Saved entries

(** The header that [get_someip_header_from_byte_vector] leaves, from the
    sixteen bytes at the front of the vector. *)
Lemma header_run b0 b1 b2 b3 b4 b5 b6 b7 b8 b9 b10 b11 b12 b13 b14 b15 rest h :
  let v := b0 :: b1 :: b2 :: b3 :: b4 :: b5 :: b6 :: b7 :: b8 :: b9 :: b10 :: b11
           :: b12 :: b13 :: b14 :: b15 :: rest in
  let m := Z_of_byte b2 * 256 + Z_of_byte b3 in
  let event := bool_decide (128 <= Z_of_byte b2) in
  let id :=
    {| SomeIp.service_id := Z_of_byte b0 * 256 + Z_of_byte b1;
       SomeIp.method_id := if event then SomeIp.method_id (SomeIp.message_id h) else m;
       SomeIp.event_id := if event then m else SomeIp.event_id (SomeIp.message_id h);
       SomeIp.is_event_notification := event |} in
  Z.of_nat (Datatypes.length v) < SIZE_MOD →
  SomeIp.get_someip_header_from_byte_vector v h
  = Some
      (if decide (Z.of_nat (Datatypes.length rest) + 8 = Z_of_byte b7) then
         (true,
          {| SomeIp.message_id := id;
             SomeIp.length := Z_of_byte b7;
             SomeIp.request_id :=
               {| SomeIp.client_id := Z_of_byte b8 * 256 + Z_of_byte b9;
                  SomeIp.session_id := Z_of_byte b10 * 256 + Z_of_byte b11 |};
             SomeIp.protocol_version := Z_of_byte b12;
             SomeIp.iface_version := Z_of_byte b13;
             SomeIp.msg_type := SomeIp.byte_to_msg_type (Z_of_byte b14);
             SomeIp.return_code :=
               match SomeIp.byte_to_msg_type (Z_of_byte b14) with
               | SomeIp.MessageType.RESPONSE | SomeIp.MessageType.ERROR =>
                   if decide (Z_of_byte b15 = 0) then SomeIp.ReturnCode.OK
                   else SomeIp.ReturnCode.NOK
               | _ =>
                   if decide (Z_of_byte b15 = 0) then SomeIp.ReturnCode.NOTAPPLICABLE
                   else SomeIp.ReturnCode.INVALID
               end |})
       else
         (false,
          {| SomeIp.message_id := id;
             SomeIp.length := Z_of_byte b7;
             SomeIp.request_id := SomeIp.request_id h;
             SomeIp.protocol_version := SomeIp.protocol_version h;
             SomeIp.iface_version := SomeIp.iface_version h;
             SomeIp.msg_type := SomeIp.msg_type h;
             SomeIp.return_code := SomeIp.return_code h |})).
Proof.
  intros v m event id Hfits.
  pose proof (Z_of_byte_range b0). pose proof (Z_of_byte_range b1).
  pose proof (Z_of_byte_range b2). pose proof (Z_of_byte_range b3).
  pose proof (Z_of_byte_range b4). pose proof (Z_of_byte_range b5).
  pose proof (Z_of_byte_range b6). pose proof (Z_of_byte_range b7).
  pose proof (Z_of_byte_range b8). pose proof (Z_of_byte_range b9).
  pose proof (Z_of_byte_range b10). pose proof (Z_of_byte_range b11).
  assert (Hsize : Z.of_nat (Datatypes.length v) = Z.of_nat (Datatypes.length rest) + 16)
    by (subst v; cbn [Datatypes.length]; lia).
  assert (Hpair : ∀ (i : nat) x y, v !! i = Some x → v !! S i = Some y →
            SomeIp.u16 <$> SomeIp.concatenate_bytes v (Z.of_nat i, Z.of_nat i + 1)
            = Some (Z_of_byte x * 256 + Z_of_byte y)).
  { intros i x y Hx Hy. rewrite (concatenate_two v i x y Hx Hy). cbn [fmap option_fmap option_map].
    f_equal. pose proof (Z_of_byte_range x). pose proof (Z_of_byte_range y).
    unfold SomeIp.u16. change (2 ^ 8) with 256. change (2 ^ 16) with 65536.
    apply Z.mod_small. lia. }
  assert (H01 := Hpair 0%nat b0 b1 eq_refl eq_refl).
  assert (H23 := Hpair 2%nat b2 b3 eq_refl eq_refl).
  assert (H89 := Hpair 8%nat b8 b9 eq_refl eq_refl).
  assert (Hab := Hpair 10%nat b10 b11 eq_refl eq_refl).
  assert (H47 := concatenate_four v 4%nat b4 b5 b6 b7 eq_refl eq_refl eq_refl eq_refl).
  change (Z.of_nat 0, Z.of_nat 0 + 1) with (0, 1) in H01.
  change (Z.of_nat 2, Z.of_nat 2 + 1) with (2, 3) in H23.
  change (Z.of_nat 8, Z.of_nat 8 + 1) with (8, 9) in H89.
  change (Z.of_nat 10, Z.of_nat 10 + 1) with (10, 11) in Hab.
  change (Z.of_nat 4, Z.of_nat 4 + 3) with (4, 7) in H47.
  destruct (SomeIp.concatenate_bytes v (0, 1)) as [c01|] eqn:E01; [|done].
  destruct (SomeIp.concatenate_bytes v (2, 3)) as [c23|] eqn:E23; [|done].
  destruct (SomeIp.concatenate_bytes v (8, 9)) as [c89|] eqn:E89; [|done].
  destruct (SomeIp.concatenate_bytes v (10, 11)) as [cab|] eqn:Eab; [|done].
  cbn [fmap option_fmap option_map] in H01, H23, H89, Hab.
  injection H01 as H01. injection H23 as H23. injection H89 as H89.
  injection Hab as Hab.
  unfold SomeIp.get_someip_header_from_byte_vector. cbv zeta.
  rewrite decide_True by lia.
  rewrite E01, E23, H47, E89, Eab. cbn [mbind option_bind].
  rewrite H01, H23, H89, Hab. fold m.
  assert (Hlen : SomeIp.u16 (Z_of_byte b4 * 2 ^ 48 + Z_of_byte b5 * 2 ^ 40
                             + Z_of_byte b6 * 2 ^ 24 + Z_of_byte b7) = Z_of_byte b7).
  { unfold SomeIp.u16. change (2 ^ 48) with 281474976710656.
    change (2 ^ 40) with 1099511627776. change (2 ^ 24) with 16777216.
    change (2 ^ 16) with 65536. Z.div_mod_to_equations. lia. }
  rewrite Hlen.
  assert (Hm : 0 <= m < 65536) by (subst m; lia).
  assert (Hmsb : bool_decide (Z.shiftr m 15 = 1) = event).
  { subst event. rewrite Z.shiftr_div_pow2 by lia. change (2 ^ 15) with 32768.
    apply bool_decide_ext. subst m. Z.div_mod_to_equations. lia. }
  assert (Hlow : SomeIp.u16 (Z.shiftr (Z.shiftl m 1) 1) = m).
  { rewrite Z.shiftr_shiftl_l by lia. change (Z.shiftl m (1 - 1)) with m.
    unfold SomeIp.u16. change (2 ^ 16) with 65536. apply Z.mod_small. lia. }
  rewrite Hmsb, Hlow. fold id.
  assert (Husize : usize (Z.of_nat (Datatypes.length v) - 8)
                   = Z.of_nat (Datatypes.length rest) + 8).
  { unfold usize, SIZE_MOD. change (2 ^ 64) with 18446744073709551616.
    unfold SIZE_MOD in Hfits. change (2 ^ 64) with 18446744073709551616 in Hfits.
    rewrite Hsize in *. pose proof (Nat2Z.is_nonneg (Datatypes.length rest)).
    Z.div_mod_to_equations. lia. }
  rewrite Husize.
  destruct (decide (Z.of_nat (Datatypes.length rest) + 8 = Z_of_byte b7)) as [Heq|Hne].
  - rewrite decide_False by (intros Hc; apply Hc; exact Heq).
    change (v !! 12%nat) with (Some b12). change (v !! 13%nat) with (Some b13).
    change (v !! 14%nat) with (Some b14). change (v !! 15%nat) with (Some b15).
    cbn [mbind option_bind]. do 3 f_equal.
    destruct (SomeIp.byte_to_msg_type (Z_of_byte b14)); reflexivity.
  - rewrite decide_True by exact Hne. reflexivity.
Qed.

#### Task goal
Given the records above, restate word for word only the lines starting at the one with "SomeIp.protocol_version := SomeIp.protocol_version" and ending at the one with "pose proof (Z_of_byte_range b0).".

#### Exercise result
             SomeIp.protocol_version := SomeIp.protocol_version h;
             SomeIp.iface_version := SomeIp.iface_version h;
             SomeIp.msg_type := SomeIp.msg_type h;
             SomeIp.return_code := SomeIp.return_code h |})).
Proof.
  intros v m event id Hfits.
  pose proof (Z_of_byte_range b0). pose proof (Z_of_byte_range b1).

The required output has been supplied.